> **Exercise requirements**:
Beneath this line is the data. Output exactly the lines from the line with "match aa with" to the line with "Record Coin := NewCoin", both ends included, and nothing more.

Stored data
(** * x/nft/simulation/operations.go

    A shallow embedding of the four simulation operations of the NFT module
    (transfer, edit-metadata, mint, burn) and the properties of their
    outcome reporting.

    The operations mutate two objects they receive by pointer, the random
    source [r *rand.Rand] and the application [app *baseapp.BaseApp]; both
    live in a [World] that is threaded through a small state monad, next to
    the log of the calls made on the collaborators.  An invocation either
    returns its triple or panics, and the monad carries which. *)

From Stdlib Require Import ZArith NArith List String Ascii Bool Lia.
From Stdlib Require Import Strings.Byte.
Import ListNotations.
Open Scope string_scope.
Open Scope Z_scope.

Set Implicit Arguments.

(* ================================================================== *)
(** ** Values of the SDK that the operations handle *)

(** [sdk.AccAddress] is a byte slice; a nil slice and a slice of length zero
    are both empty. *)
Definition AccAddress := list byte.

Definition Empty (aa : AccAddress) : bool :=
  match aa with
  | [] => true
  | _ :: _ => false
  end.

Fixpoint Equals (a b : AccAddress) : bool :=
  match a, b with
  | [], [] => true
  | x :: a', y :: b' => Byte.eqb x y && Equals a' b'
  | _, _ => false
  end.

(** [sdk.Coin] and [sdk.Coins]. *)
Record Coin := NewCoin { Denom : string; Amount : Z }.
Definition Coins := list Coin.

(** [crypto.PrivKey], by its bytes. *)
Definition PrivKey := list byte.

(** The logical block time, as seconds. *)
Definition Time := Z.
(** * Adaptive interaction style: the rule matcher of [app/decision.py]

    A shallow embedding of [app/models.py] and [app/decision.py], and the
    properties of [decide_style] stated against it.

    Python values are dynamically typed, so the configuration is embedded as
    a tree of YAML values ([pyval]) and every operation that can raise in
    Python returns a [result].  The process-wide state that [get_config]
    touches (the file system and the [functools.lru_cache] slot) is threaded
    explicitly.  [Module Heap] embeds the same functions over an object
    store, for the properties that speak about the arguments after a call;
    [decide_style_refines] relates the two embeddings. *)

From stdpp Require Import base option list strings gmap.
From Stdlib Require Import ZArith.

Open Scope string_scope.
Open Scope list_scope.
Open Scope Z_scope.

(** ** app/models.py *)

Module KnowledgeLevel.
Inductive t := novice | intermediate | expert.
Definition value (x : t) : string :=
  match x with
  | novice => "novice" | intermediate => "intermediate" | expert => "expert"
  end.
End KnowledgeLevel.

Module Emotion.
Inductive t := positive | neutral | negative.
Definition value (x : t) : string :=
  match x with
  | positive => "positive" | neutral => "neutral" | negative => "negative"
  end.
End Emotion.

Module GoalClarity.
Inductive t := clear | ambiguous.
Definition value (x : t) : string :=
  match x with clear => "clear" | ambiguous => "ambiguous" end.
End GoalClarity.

> **Solved problem**:
  match aa with
  | [] => true
  | _ :: _ => false
  end.

Fixpoint Equals (a b : AccAddress) : bool :=
  match a, b with
  | [], [] => true
  | x :: a', y :: b' => Byte.eqb x y && Equals a' b'
  | _, _ => false
  end.

(** [sdk.Coin] and [sdk.Coins]. *)
Record Coin := NewCoin { Denom : string; Amount : Z }.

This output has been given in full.